Records shown –
(* ===== verification/Density.v ===== *)
(** The resident queues of a node, [fireweed-engine/src/density.rs]: a set of hot
    queues bounded by recency, and the sweep that renews the leases of all of them
    through the control plane. *)
From S2P Require Import Prelude Identity Lifecycle Engine ControlPlane MemoryLog Ownership.

(** ** Resident queues *)

Section resident.
Context {H : Type}.

Record ResidentQueues := mkResidentQueues {
  rq_cap : Z;
  rq_tick : Z;
  rq_entries : gmap QueueKey (H * Z);
}.

(** A zero capacity panics. *)
Definition ResidentQueues_new (cap : Z) : option ResidentQueues :=
  if 0 <? cap then Some (mkResidentQueues cap 0 ∅) else None.

Definition resident_len (rq : ResidentQueues) : Z := Z.of_nat (size (rq_entries rq)).
Definition contains (rq : ResidentQueues) (queue : QueueKey) : bool := bool_decide (is_Some (rq_entries rq !! queue)).

Definition set_entries (m : gmap QueueKey (H * Z)) (rq : ResidentQueues) : ResidentQueues :=
  mkResidentQueues (rq_cap rq) (rq_tick rq) m.
Definition next_tick (rq : ResidentQueues) : Z * ResidentQueues :=
  let tick := (rq_tick rq + 1) mod 2 ^ 64 in (tick, mkResidentQueues (rq_cap rq) tick (rq_entries rq)).

(** [Iterator::min_by_key]: the first of the least elements. *)
Definition min_by_key {A} (key : A → Z) (l : list A) : option A :=
  match l with
  | [] => None
  | x :: l => Some (foldl (λ best y, if key y <? key best then y else best) x l)
  end.

Definition lru_victim (rq : ResidentQueues) : option QueueKey :=
  fst <$> min_by_key (λ e, e.2.2) (map_to_list (rq_entries rq)).

(** The evicted queue with its handle; [None] is the panic of an empty set at capacity. *)
Definition admit_queue (rq : ResidentQueues) (queue : QueueKey) (handle : H)
    : option (option (QueueKey * H) * ResidentQueues) :=
  let '(recency, rq) := next_tick rq in
  match rq_entries rq !! queue with
  | Some _ => Some (None, set_entries (<[queue := (handle, recency)]> (rq_entries rq)) rq)
  | None =>
      '(evicted, entries) ←
        (if rq_cap rq <=? resident_len rq then
           victim ← lru_victim rq;
           Some ((λ slot, (victim, slot.1)) <$> rq_entries rq !! victim, delete victim (rq_entries rq))
         else Some (None, rq_entries rq));
      Some (evicted, set_entries (<[queue := (handle, recency)]> entries) rq)
  end.

Definition touch (rq : ResidentQueues) (queue : QueueKey) : bool * ResidentQueues :=
  let '(recency, rq) := next_tick rq in
  match rq_entries rq !! queue with
  | Some slot => (true, set_entries (<[queue := (slot.1, recency)]> (rq_entries rq)) rq)
  | None => (false, rq)
  end.

Definition get (rq : ResidentQueues) (queue : QueueKey) : option H := fst <$> rq_entries rq !! queue.

(** The caller changes the handle it gets by [f]. *)
Definition get_mut (rq : ResidentQueues) (queue : QueueKey) (f : H → H) : option H * ResidentQueues :=
  let '(recency, rq) := next_tick rq in
  match rq_entries rq !! queue with
  | Some slot => (Some slot.1, set_entries (<[queue := (f slot.1, recency)]> (rq_entries rq)) rq)
  | None => (None, rq)
  end.

Definition evict (rq : ResidentQueues) (queue : QueueKey) : option H * ResidentQueues :=
  (fst <$> rq_entries rq !! queue, set_entries (delete queue (rq_entries rq)) rq).

(** ** Histories, and the abstract set: a list from the most to the least recently used *)

Inductive r_op :=
| RAdmit (queue : QueueKey) (handle : H)
| RTouch (queue : QueueKey)
| RGet (queue : QueueKey)
| RUpdate (queue : QueueKey) (f : H → H)
| REvict (queue : QueueKey).
Inductive r_out :=
| OEvicted (victim : option (QueueKey * H))
| OResident (resident : bool)
| OHandle (handle : option H).

Definition r_exec (rq : ResidentQueues) (op : r_op) : option (r_out * ResidentQueues) :=
  match op with
  | RAdmit queue handle => '(victim, rq) ← admit_queue rq queue handle; Some (OEvicted victim, rq)
  | RTouch queue => let '(b, rq) := touch rq queue in Some (OResident b, rq)
  | RGet queue => Some (OHandle (get rq queue), rq)
  | RUpdate queue f => let '(h, rq) := get_mut rq queue f in Some (OHandle h, rq)
  | REvict queue => let '(h, rq) := evict rq queue in Some (OHandle h, rq)
  end.
Fixpoint r_run (rq : ResidentQueues) (ops : list r_op) : option (list r_out * ResidentQueues) :=
  match ops with
  | [] => Some ([], rq)
  | op :: ops => '(out, rq) ← r_exec rq op; '(outs, rq) ← r_run rq ops; Some (out :: outs, rq)
  end.

Definition find_key (queue : QueueKey) (l : list (QueueKey * H)) : option H :=
  snd <$> List.find (λ e, bool_decide (e.1 = queue)) l.
Definition without (queue : QueueKey) (l : list (QueueKey * H)) : list (QueueKey * H) :=
  List.filter (λ e, negb (bool_decide (e.1 = queue))) l.

Definition lru_exec (cap : Z) (l : list (QueueKey * H)) (op : r_op) : r_out * list (QueueKey * H) :=
  match op with
  | RAdmit queue handle =>
      match find_key queue l with
      | Some _ => (OEvicted None, (queue, handle) :: without queue l)
      | None => if cap <=? Z.of_nat (length l) then (OEvicted (last l), (queue, handle) :: removelast l)
                else (OEvicted None, (queue, handle) :: l)
      end
  | RTouch queue =>
      match find_key queue l with Some h => (OResident true, (queue, h) :: without queue l) | None => (OResident false, l) end
  | RGet queue => (OHandle (find_key queue l), l)
  | RUpdate queue f =>
      match find_key queue l with Some h => (OHandle (Some h), (queue, f h) :: without queue l) | None => (OHandle None, l) end
  | REvict queue => (OHandle (find_key queue l), without queue l)
  end.
Fixpoint lru_run (cap : Z) (l : list (QueueKey * H)) (ops : list r_op) : list r_out * list (QueueKey * H) :=
  match ops with
  | [] => ([], l)
  | op :: ops => let '(out, l) := lru_exec cap l op in let '(outs, l) := lru_run cap l ops in (out :: outs, l)
  end.

End resident.
Arguments ResidentQueues : clear implicits.
Arguments r_op : clear implicits.
Arguments r_out : clear implicits.

(** ** Refinement of the recency list *)

Lemma min_by_key_spec {A} (key : A → Z) l x :
  min_by_key key l = Some x → x ∈ l ∧ ∀ y, y ∈ l → key x ≤ key y.
Proof.
  destruct l as [|z l]; [done|]. cbn. intros [= <-]. revert z. induction l as [|y l IH]; intros z; cbn.
  - split; [apply elem_of_cons; auto|]. by intros y [->|?%elem_of_nil]%elem_of_cons.
  - destruct (IH (if key y <? key z then y else z)) as [Hin Hmin]. split.
    + rewrite !elem_of_cons in *. destruct (key y <? key z); naive_solver.
    + specialize (Hmin (if key y <? key z then y else z)) as Hz. rewrite elem_of_cons in Hz. specialize (Hz (or_introl eq_refl)).
      intros x. rewrite !elem_of_cons. intros [->|[->|Hx]]; [| |apply Hmin, elem_of_cons; auto];
        destruct (Z.ltb_spec (key y) (key z)); lia.
Qed.

Section refinement.
Context {H : Type}.
Implicit Types (rq : ResidentQueues H) (L : list (QueueKey * (H * Z))).

Definition unstamp L : list (QueueKey * H) := (λ x, (x.1, x.2.1)) <$> L.
Definition drop_key (queue : QueueKey) L : list (QueueKey * (H * Z)) :=
  List.filter (λ e, negb (bool_decide (e.1 = queue))) L.

Lemma find_key_unstamp q L : find_key q (unstamp L) = fst <$> (list_to_map L : gmap QueueKey (H * Z)) !! q.
Proof.
  unfold find_key. induction L as [|[k [h n]] L IH]; cbn; [by rewrite lookup_empty|]. case_bool_decide as E; cbn.
  - subst. by rewrite lookup_insert_eq.
  - by rewrite lookup_insert_ne.
Qed.
Lemma without_unstamp q L : without q (unstamp L) = unstamp (drop_key q L).
Proof. induction L as [|[k [h n]] L IH]; [done|]. cbn. case_bool_decide; cbn; [done|]. by f_equal. Qed.
Lemma drop_key_map q L : list_to_map (drop_key q L) = delete q (list_to_map L : gmap QueueKey (H * Z)).
Proof.
  induction L as [|[k v] L IH]; cbn; [by rewrite delete_empty|].
  fold (drop_key q L). case_bool_decide as E; cbn; rewrite IH.
  - subst. by rewrite delete_insert_eq.
  - by rewrite delete_insert_ne.
Qed.
Lemma elem_of_drop_key q L x : x ∈ drop_key q L ↔ x ∈ L ∧ x.1 ≠ q.
Proof. unfold drop_key. by rewrite list_elem_of_In, filter_In, <-list_elem_of_In, negb_true_iff, bool_decide_eq_false. Qed.
Lemma drop_key_id q L : q ∉ L.*1 → drop_key q L = L.
Proof.
  induction L as [|[k v] L IH]; cbn; [done|]. rewrite not_elem_of_cons. intros [Hk HL].
  fold (drop_key q L). rewrite bool_decide_eq_false_2 by done. cbn. by rewrite IH.
Qed.
Lemma drop_key_sorted q L R : StronglySorted R L → StronglySorted R (drop_key q L).
Proof.
  induction 1 as [|x L _ IH Hx]; [constructor|]. cbn. fold (drop_key q L). case_match; [|done]. constructor; [done|].
  apply Forall_forall. intros y [Hy _]%elem_of_drop_key. by apply (proj1 (Forall_forall _ _) Hx).
Qed.
Lemma drop_key_nodup q L : NoDup L.*1 → NoDup (drop_key q L).*1 ∧ q ∉ (drop_key q L).*1.
Proof.
  intros Hnd. split.
  - induction L as [|[k v] L IH]; [done|]. cbn in *. inversion Hnd as [|? ? Hk HL]; subst. fold (drop_key q L). case_bool_decide; cbn; [auto|].
    constructor; [|auto]. intros (y & -> & [Hy _]%elem_of_drop_key)%list_elem_of_fmap. by apply Hk, list_elem_of_fmap_2.
  - by intros (y & -> & [_ Hy]%elem_of_drop_key)%list_elem_of_fmap.
Qed.
Lemma drop_key_length q L : (length (drop_key q L) ≤ length L)%nat ∧ (q ∈ L.*1 → (length (drop_key q L) < length L)%nat).
Proof.
  induction L as [|[k v] L [IH1 IH2]]; cbn; [by split; [lia|intros ?%elem_of_nil]|].
  fold (drop_key q L). case_bool_decide as E; cbn; (split; [lia|]); [lia|]. intros [->|Hq]%elem_of_cons; [done|]. specialize (IH2 Hq). lia.
Qed.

Exercise prompt – Within the records above, each line containing "gmap" is to be returned.

Solution to the problem –
  rq_entries : gmap QueueKey (H * Z);
Definition set_entries (m : gmap QueueKey (H * Z)) (rq : ResidentQueues) : ResidentQueues :=
Lemma find_key_unstamp q L : find_key q (unstamp L) = fst <$> (list_to_map L : gmap QueueKey (H * Z)) !! q.
Lemma drop_key_map q L : list_to_map (drop_key q L) = delete q (list_to_map L : gmap QueueKey (H * Z)).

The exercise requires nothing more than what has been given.